架空生命ストリキニン

小説、大衆音楽、芸術

お掃除

 

定期的に吐き出さないとやってられんのかもしれない。まあ酒を飲むべきなんだが、最近は本能が酒を忌避しているのを感じていて、おかげで家にアルコールが一滴もない。メチルならある。失明はしたくない。

自分より無神経な人間と深く関わると碌なことがないのでやめましょうという行動指針のことを考えている。関わらないのが難しいのだから詮無い。でもこっちが傷付けられたとて向こうは無傷なのだという非対称性の構図に気づいてしまうたびに悲しくなる。悲しみは怒りになる。怒りは口に出さないので胃袋の底に溜まっていく。それが腐敗して死にたさになっている。こいつをどうすればいい?

深く関わると、碌なことがない、だから、やめましょう。これはとても難しいな。私には難しい。自分の外側まで律することができるんなら苦労はしない。どう考えてもただ押し黙っていることが一番の解法で、でもやりすぎると爆発してしまうので。蓄積、爆発、そんなのを繰り返してたら一面が焼け野原、そうなることはわかってるのに懲りずに毎度毎度新しい人間関係を構築することに余念がない、余念がないは言い過ぎにしても、機会があれば作ってしまう。やめたら?

だいたい無神経ってなんだ。自分自身よくわかってない。アレルギー、拒絶反応の因子を相手に求めているときの対象にそんな名前をつけているだけではないのか。でも無神経とやらは確かに瘡蓋を切り刻んでおり、鉄の味だなあと止血もせずに眺めていたりする。

けどそんなことで逐一無神経認定を乱射するせいで、浅くしか関われない人間関係ばかり作っている。人間関係には素材がある。どれも紙粘土な気がする。美術展みたいだし、葬式って企画展みたいだなと面白くすらない冗談を思ってみた。
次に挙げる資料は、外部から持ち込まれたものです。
Lemma difference_correct sets : sets ≠ [] →
  (∀ S v, S ∈ sets → v ∈ S → is_Some (K !! v) ∨ waiting v) →
  ∃ D, _get_auth_chain_difference_using_cover_index_txn room_id sets db = Ok D ∧
    ∀ x, x ∈ D ↔ auth_diff auth sets x.
Proof.
  intros Hne HS. unfold _get_auth_chain_difference_using_cover_index_txn.
  rewrite bool_decide_eq_false_2 by done. cbn [raise_if mbind res_bind].
  set (info := fetch_chain_info db (set_union sets)). case_decide as Hm.
  - destruct (indexed_difference_spec auth db Hcover sets info ∅ Hne) as (D & HD & Hx).
    + apply fetch_chain_info_sub.
    + intros S v HSin Hv. assert (v ∈ set_union sets) by (apply elem_of_set_union; eauto).
      destruct (decide (is_Some (info !! v))) as [?|Hn]; [done|].
      rewrite <-elem_of_dom in Hn. assert (v ∈ set_union sets ∖ dom info) as Hv'; [|rewrite Hm in Hv'; by apply elem_of_empty in Hv'].
      by apply elem_of_difference.
    + exists D. split; [done|]. intros x. rewrite Hx, elem_of_empty. tauto.
  - destruct (fixup_spec sets (set_union sets ∖ dom info) Hne HS) as (R & sets' & Hfix & Hne' & Hin & Hx).
    { intros v [[S [HSin Hv]]%elem_of_set_union Hn]%elem_of_difference.
      destruct (HS S v HSin Hv) as [Hi|?]; [|done]. destruct Hn. apply elem_of_dom, fetch_chain_info_is_Some.
      split; [apply elem_of_set_union; eauto|done]. }
    fold info in Hfix. rewrite Hfix. cbn [mbind res_bind].
    set (info' := fetch_chain_info db _ ∪ info).
    destruct (indexed_difference_spec auth db Hcover sets' info' R Hne') as (D & HD & HDx).
    + apply map_union_least; apply fetch_chain_info_sub.
    + intros S v HSin Hv. destruct (Hin S v HSin Hv) as [y Hy]. unfold info', info.
      rewrite lookup_union_is_Some, !fetch_chain_info_is_Some, elem_of_difference, Hy.
      destruct (decide (v ∈ set_union sets)) as [?|?]; [right; eauto|left]. split; [|eauto]. split; [|done].
      apply elem_of_set_union. eauto.
    + exists D. split; [done|]. intros x. by rewrite HDx, Hx.
Qed.
End fixup.

(** ** Auth chains from the index

    [_get_auth_chain_ids_using_cover_index_txn] gives the auth chain of the
    events: what is reached from them by at least one step, with the events
    themselves if asked. *)

Section ids.
Context (auth : string → string → Prop) (db : AuthTables).
Abbreviation K := (t_chains db).
Abbreviation L := (row_link (t_links db)).
Hypothesis Hcover : cover auth K L.
Context (starts : gmap Z Z).

(** After the dicts [dne] and the chains [pre] of the next. *)
Record ids_inv (dne : list ChainLinks) (pre : list Z) (mat : gmap Z Z) : Prop := mkIdsInv {
  ii_sound c v : mat !! c = Some v → ∃ c0 s0, starts !! c0 = Some s0 ∧ tc (hop L) (c0, s0) (c, v);
  ii_closed c v : mat !! c = Some v → closed_at L mat (c, v);
  ii_start c s : starts !! c = Some s → closed_at L mat (c, s) ∨
    ((∀ links, links ∈ dne → links !! c = None) ∧ c ∉ pre)
}.
Lemma topo_visits_spec done dm heap node heap' parents :
  topo_inv done dm heap → heap ≡ₚ node :: heap' →
  (∀ p, p ∈ parents ↔ references node_graph p node) → NoDup parents →
  let st := foldl topo_visit (dm, heap') parents in topo_inv (done ++ [node]) st.1 st.2.
Proof.
  intros [Hdm Hheap Hnd Hclosed Hdone] Hp Hpar Hndp.
  assert (available node_graph done node) as Hnode by (apply Hheap; rewrite Hp; left).
  assert (topo_visit_inv done node [] (dm, heap')) as H0.
  { rewrite Hp in Hnd. apply NoDup_cons in Hnd as [Hn Hnd']. split; cbn; [by intros n; rewrite decide_False by set_solver| |done].
    intros n. specialize (Hheap n). rewrite Hp, elem_of_cons in Hheap. split.
    - intros Hin. left. split; [by intros ->|]. by apply Hheap; right.
    - intros [[Hne Ha]|[?%elem_of_nil _]]; [|done]. apply Hheap in Ha as [?|?]; done. }
  assert (∀ post pre st, parents = pre ++ post → topo_visit_inv done node pre st →
    topo_visit_inv done node parents (foldl topo_visit st post)) as Hfold.
  { induction post as [|p post IH]; intros pre st E Hi; cbn [foldl]; [by rewrite E, app_nil_r|].
    apply (IH (pre ++ [p])); [by rewrite <-app_assoc|]. apply topo_visit_step; [done|done| | |done].
    - apply Hpar. rewrite E. apply elem_of_app. right. by left.
    - rewrite E in Hndp. apply NoDup_app in Hndp as (_ & Hd & _). intros Hin. by apply (Hd p Hin); left. }
  destruct (Hfold parents [] _ eq_refl H0) as [Vdm Vheap Vnd]. cbv zeta. split; [| |done| |].
  - intros n. rewrite Vdm. destruct (node_graph !! n) as [es|] eqn:E; [|done]. cbn [fmap option_fmap option_map].
    case_decide as Hn; [done|]. do 3 f_equal. rewrite list_to_set_app_L. cbn [list_to_set].
    assert (node ∉ es) by (intros ?; apply Hn, Hpar; by exists es). set_solver.
  - intros n. rewrite Vheap. split.
    + intros [[Hne Ha]|[_ ?]]; [|done]. by apply available_snoc.
    + intros Ha. destruct (decide (n ∈ parents)) as [?|Hn]; [by right|left].
      by apply (available_unsnoc node_graph done node n); [|rewrite <-Hpar].
  - intros n [Hn| ->%list_elem_of_singleton]%elem_of_app.
    + destruct (Hclosed n Hn) as (es & ? & ?). exists es. set_solver.
    + destruct Hnode as (_ & es & ? & ?). exists es. set_solver.
  - apply NoDup_app. split; [done|]. split; [|apply NoDup_singleton]. destruct Hnode. set_solver.
Qed.

(** What remains to be output after [done]. *)
Definition topo_after (done l : list string) : Prop :=
  (∀ pre n post, l = pre ++ n :: post → available node_graph (done ++ pre) n) ∧
  ∀ n, ¬ available node_graph (done ++ l) n.

Lemma topo_loop_spec fuel rg done dm heap : reverse_of graph rg →
  topo_inv done dm heap → (size nodes ≤ fuel + length done)%nat →
  ∃ l, topo_loop fuel rg dm heap = Ok l ∧ topo_after done l.
Proof.
  intros Hrg. revert done dm heap. induction fuel as [|fuel IH]; intros done dm heap Hinv Hfuel; cbn [topo_loop];
    destruct (heappop heap) as [[node heap']|] eqn:Epop.
  2,4: exists []; split; [done|]; split; [by intros []|]; intros n Hn; rewrite app_nil_r in Hn;
    destruct heap; [|done]; by apply (elem_of_nil n), (ti_heap _ _ _ Hinv).
  all: apply heappop_Some in Epop as [Hp _].
  all: pose proof (topo_visits_spec done dm heap node heap' (elements (default ∅ (rg !! node))) Hinv Hp) as Hinv'.
  all: cbv zeta in Hinv'; destruct (foldl topo_visit _ _) as [dm' heap''].
  all: assert (∀ p, p ∈ elements (default ∅ (rg !! node)) ↔ references node_graph p node) as Hpar.
  1,3: intros p; rewrite elem_of_elements, (Hrg node p); unfold references; setoid_rewrite node_graph_lookup;
    unfold node_edges;
    assert (node ∈ nodes) by (assert (available node_graph done node) as (_ & es & [? _]%node_graph_lookup & _)
      by (apply (ti_heap _ _ _ Hinv); rewrite Hp; left); done);
    (split; [intros [? ?]; eexists; split; [done|]; apply elem_of_intersection; split; [by apply elem_of_list_to_set|done]
            |intros (es & [? ->] & [?%elem_of_list_to_set _]%elem_of_intersection); done]).
  all: specialize (Hinv' Hpar (NoDup_elements _)); cbn [fst snd] in Hinv'.
  - assert (length (done ++ [node]) ≤ size nodes)%nat as Hb.
    { destruct Hinv' as [_ _ _ Hcl Hd]. rewrite <-(size_list_to_set (C := StrSet) _ Hd). apply subseteq_size.
      intros n Hn%elem_of_list_to_set. by destruct (Hcl n Hn) as (es & [? _]%node_graph_lookup & _). }
    rewrite length_app in Hb. cbn in Hb. lia.
  - destruct (IH _ _ _ Hinv') as (l & -> & Hg & Hc); [rewrite length_app; cbn; lia|].
    exists (node :: l). split; [done|]. split.
    + intros [|a pre] n post E; injection E as -> E; rewrite ?app_nil_r.
      * apply (ti_heap _ _ _ Hinv). rewrite Hp. left.
      * specialize (Hg pre n post E). by rewrite <-app_assoc in Hg.
    + intros n. specialize (Hc n). by rewrite <-app_assoc in Hc.
Qed.

Lemma sorted_topologically_spec : ∃ l, sorted_topologically nodes graph = Ok l ∧ NoDup l ∧
  (∀ n, n ∈ l → n ∈ nodes) ∧
  (∀ pre n post a, l = pre ++ n :: post → a ∈ default [] (graph !! n) → a ∈ nodes → a ∈ pre) ∧
  (∀ depth : string → nat, (∀ n a, n ∈ nodes → a ∈ default [] (graph !! n) → a ∈ nodes → (depth a < depth n)%nat) →
     ∀ n, n ∈ nodes → n ∈ l).
Proof.
  unfold sorted_topologically. pose proof topo_fold_spec as [Hd Hr]. destruct (map_fold _ _ _) as [dm rg]. cbn [fst snd] in *.
  set (heap := (filter (λ kv : string * Z, kv.2 = 0) (map_to_list dm)).*1).
  assert (∀ n, n ∈ heap ↔ dm !! n = Some 0) as Hheap.
  { intros n. unfold heap. rewrite list_elem_of_fmap. split.
    - intros ([n' z] & -> & [Hz Hin]%list_elem_of_filter). cbn in *. subst. by apply elem_of_map_to_list.
    - intros Hn. exists (n, 0). split; [done|]. by rewrite list_elem_of_filter, elem_of_map_to_list. }
  destruct (topo_loop_spec (size nodes) rg [] dm heap Hr) as (l & -> & Hg & Hc); [|cbn; lia|].
  - split; [| | |by intros ? ?%elem_of_nil|constructor].
    + intros n. rewrite Hd. unfold node_graph. rewrite map_lookup_imap, lookup_gset_to_gmap.
      case_decide; [rewrite option_guard_True by done|by rewrite option_guard_False]. cbn. by rewrite difference_empty_L.
    + intros n. rewrite Hheap, Hd. unfold available. setoid_rewrite node_graph_lookup. split.
      * case_decide as Hn; [|done]. intros [= Hz]. split; [apply not_elem_of_nil|]. eexists. split; [done|].
        assert (node_edges graph n = ∅) as -> by (apply leibniz_equiv, size_empty_iff; lia). set_solver.
      * intros (_ & es & [Hn ->] & Hsub). rewrite decide_True by done.
        assert (node_edges graph n = ∅) as -> by (apply set_eq; intros x; split; [intros ?%Hsub%elem_of_nil; done|set_solver]).
        by rewrite size_empty.
    + apply (sublist_NoDup _ (map_to_list dm).*1); [apply NoDup_fst_map_to_list|]. apply fmap_sublist, sublist_filter.
  - exists l. cbn in Hg, Hc. split_and!; [done| | | |].
    + cut (∀ post pre, l = pre ++ post → NoDup pre → NoDup l).
      { intros Hcut. apply (Hcut l []); [done|constructor]. }
      induction post as [|n post IH]; intros pre E Hnd; [by rewrite E, app_nil_r|].
      apply (IH (pre ++ [n])); [by rewrite E, <-app_assoc|]. apply NoDup_app. split; [done|].
      split; [|apply NoDup_singleton]. destruct (Hg pre n post E) as [? _]. set_solver.
    + intros n (pre & post & E)%list_elem_of_split. by destruct (Hg pre n post E) as (_ & es & [? _]%node_graph_lookup & _).
    + intros pre n post a E Ha Hn. destruct (Hg pre n post E) as (_ & es & [_ ->]%node_graph_lookup & Hsub). apply Hsub.
      unfold node_edges. by apply elem_of_intersection; split; [apply elem_of_list_to_set|].
    + intros depth Hdepth n. remember (depth n) as k eqn:Ek. revert n Ek.
      induction (lt_wf k) as [k _ IH]. intros n -> Hn. destruct (decide (n ∈ l)) as [?|Hnl]; [done|].
      destruct (Hc n). split; [done|]. exists (node_edges graph n). split; [by apply node_graph_lookup|].
      intros e He. unfold node_edges in He. apply elem_of_intersection in He as [He%elem_of_list_to_set Hen]. by apply (IH (depth e)); [apply Hdepth| |].
Qed.
End topo.
(** ** The events left for later

    The loop over the events in order of their auth events that leaves out the
    events whose auth chains are not all there. *)

Section check.
Context (auth : string → string → Prop) (types : string → TypeKey) (depth : string → nat) (B : StrSet) (db : AuthTables).
Context (rooms : StrMap string) (st : calculation) (T : StrMap (string * TypeKey)).
Abbreviation E := (events_to_calc st).
Hypothesis acyclic : ∀ e a, auth e a → (depth a < depth e)%nat.
Hypothesis st_ok : calc_inv auth types B db st.
Hypothesis rooms_dom : dom rooms ⊆ B.
Hypothesis rooms_full : ∀ e r, rooms !! e = Some r → r ≠ "".

(** The auth events of [e] are indexed or will be. *)
Definition ready (events : StrSet) (e : string) : Prop :=
  ∀ a, auth e a → is_Some (chain_map st !! a) ∨ a ∈ events.

(** The row of an event left for later. *)
Definition left_row (events : StrSet) (e : string) : option (string * TypeKey) :=
  if decide (e ∈ events) then T !! e else
  match rooms !! e, event_to_types st !! e with
  | Some r, Some tk => Some (r, tk)
  | _, _ => T !! e
  end.

Record check_inv (pre : list string) (acc : StrSet * StrMap (string * TypeKey)) : Prop := mkCheckInv {
  ck_sub e : e ∈ acc.1 → e ∈ E;
  ck_rest e : e ∈ E → e ∉ pre → e ∈ acc.1;
  ck_ready e : e ∈ pre → e ∈ acc.1 ↔ ready acc.1 e;
  ck_rows e : acc.2 !! e = if decide (e ∈ pre) then left_row acc.1 e else T !! e
}.

Lemma ready_spec events e l : event_to_auth_chain st !! e = Some l →
  existsb (λ a, bool_decide (chain_map st !! a = None) && bool_decide (a ∉ events)) l = false ↔ ready events e.
Proof.
  intros Hl. destruct (ci_auth _ _ _ _ _ st_ok e l Hl) as [_ Ha]. rewrite <-not_true_iff_false, existsb_exists. split.
  - intros Hno a Hea%Ha. destruct (chain_map st !! a) eqn:Ec; [eauto|right]. apply dec_stable. intros Hnin. apply Hno.
    exists a. rewrite <-list_elem_of_In, Ec. by rewrite bool_decide_eq_true_2, bool_decide_eq_true_2.
  - intros Hr (a & Hin%list_elem_of_In & [H1%bool_decide_eq_true H2%bool_decide_eq_true]%andb_true_iff).
    destruct (Hr a) as [[? ?]|?]; [by apply Ha|congruence|done].
Qed.
Lemma calculate_spec : ∃ nl db', _calculate_chain_cover_index object_order rooms types auths db = Ok (nl, db') ∧
  calculated B0 db nl db'.
Proof.
  unfold _calculate_chain_cover_index. destruct fetched as (st & -> & Hi & Has). cbn [mbind res_bind].
  destruct (check_events_spec auth_edge g_types g_depth B db rooms st (t_to_calculate db) g_acyclic Hi)
    as (order & events & T & -> & Ef & Hev & HT).
  { apply union_subseteq_l. }
  { intros e r Hr. destruct (rooms_ok e r Hr) as [-> _]. apply g_room_full. }
  cbn [mbind res_bind]. rewrite Ef. cbn [mbind res_bind]. clear Ef order. pose proof (kept_auth st events Hi Hev) as Hkept.
  destruct (ok_cover _ db_ok) as [Kok Lok Aok] eqn:Ecov. clear Ecov.
  case_decide as Hemp.
  { eexists _, _. split; [done|]. apply (calculated_rows st events); try done.
    - intros e. rewrite Hemp, lookup_empty. split; [by intros [? ?]|by intros ?%elem_of_empty].
    - by apply cover_none.
    - intros e x. rewrite fmap_empty, (left_id_L ∅ (∪)). apply (ok_ids _ db_ok). }
  clear Hemp. set (db1 := set_to_calculate T db).
  destruct (allocate_chain_ids_spec object_order object_order_perm auth_edge g_depth (event_to_types st)
    (event_to_auth_chain st) events (chain_map st) db1 Kok) as (new & n & -> & Hdom & Hch & Hids).
  { apply (ci_map _ _ _ _ _ Hi). }
  { intros e [He _]%Hev. by apply (ci_new _ _ _ _ _ Hi). }
  { intros e a He Ha. destruct (Hkept e He) as (_ & H1 & H2). split; [by apply H1|]. by apply H2, H1. }
  { apply (ok_ids _ db_ok). }
  { apply g_acyclic. }
  cbn [mbind res_bind]. set (db2 := (get_next_mult_txn n db1).2). set (cm := new ∪ chain_map st).
  change (t_chains db1) with K in *.
  assert (map_disjoint new K) as Hdisj.
  { apply map_disjoint_spec. intros e x y Hx Hy. assert (e ∈ events) as [He _]%Hev by (apply Hdom; eauto).
    rewrite (ci_new _ _ _ _ _ Hi e He) in Hy. done. }
  assert (cm ⊆ new ∪ K) as Hcm by (apply map_union_mono_l, (ci_map _ _ _ _ _ Hi)).
  assert (links_ok auth_edge (new ∪ K) (row_link (t_links db))) as Lok'.
  { intros x y (a & b & Ha & Hb & ? & ?)%Lok. exists a, b. split_and!; try done; by apply lookup_union_Some_r. }
  destruct (new_link_map_spec db2 cm) as (m & -> & Hm).
  { intros x y Hxy. by destruct (Lok x y Hxy) as (a & b & _ & _ & _ & ?). }
  cbn [mbind res_bind].
  destruct (sorted_topologically_spec events (event_to_auth_chain st)) as (order' & -> & Hnd & Hsub & _ & Hcomp).
  cbn [mbind res_bind].
  destruct (link_events_spec auth_edge g_depth (new ∪ K) cm new (t_links db) (event_to_auth_chain st) g_acyclic Hch Hcm)
    with order' m as (ret & m' & -> & Hco & Hli & Hau).
  { apply map_union_subseteq_l. }
  { done. }
  { intros e He%Hdom. destruct (Hkept e He) as (H1 & H2 & H3). split_and!; [done|done|]. intros a Ha.
    unfold cm. rewrite lookup_union_is_Some, Hdom. by apply H3. }
  { done. }
  { intros e He. by apply Hdom, Hsub. }
  { exact Hm. }
  cbn [mbind res_bind]. eexists _, _. split; [done|].
  apply (calculated_rows st events T ret (t_chain_id db + Z.of_nat n)); try done; rewrite ?Hco.
  - intros e. rewrite <-Hdom, <-Hco, lookup_fmap, fmap_is_Some. done.
  - split; [done|done|]. intros e x a He Ha. destruct (decide (e ∈ events)) as [Hin|Hnin].
    + apply (Hau e); [|done|done]. apply (Hcomp g_depth); [|done]. intros e' a' He' Ha' _.
      apply g_acyclic. by apply (Hkept e' He').
    + assert (K !! e = Some x) as HKe.
      { apply lookup_union_Some_raw in He as [He|[_ ?]]; [|done]. destruct Hnin. apply Hdom. eauto. }
      destruct (Aok e x a HKe Ha) as (y & Hy & Hp). exists y. split; [by apply lookup_union_Some_r|].
      eapply path_mono; [|exact Hp]. intros b c Hbc. apply path_link. by left.
  - exact Hids.
Qed.
End calculate.
End build.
助けもしないのはそれら、一方的に傷付けられた恨みつらみの連鎖反応で、助けもしないのだから助けられたくもない。だからシニカルなのではなくて、経験を畳み込んでいるだけです。なぜか当たりが強いと感じた際、それは、なぜか、の部分を消化できていないからに他ならない。救いようがないのだから救うポーズも取りたくない。救うポーズを取る人間の、善意という巨悪のことをあいにく私は知っている。

勝手に生きてればよくて、それは別に吐き捨てているわけでもなくて全身の全神経に染み付いている。勝手に生きてればいいんじゃない、なんとなくの好意とか友愛とかはまあ全部嘘、そういうことにしておけばお互いちょっとずつ得をする社会契約でしかない。でもそんな嘘を本気にしてるんならちょっと考え直したほうが良くないか、と思うことがあります。というか全体的に考え直した方が良くないか。誰宛でもないが。

こうなってくると、自分より無神経な人間と深く関わると碌なことがないのでやめましょうなんてのも間違いで、まずもって深く関わることが不可能なのだし、自分より無神経な人間と深く関わった気になるのは害です、健康を害します、そんなのでいいのではなかろうか、でもこう書いてしまうとちょっと陳腐だな。

無神経だという言葉を流し読みして鼻で笑ってるのが無神経なんだって

セーフティがたくさんあって社会はまことによくできているなと思いました。そのためにあの子は生まれてきたんだろうね、とも思っている。足したら1になる、よくできている。怒りみたいなものを腹の底にためて今日も生きる。意味ねー

でも多分、自分が思ってる以上に怒ってるんだろうな、誰も得しないし本当にやめてほしい。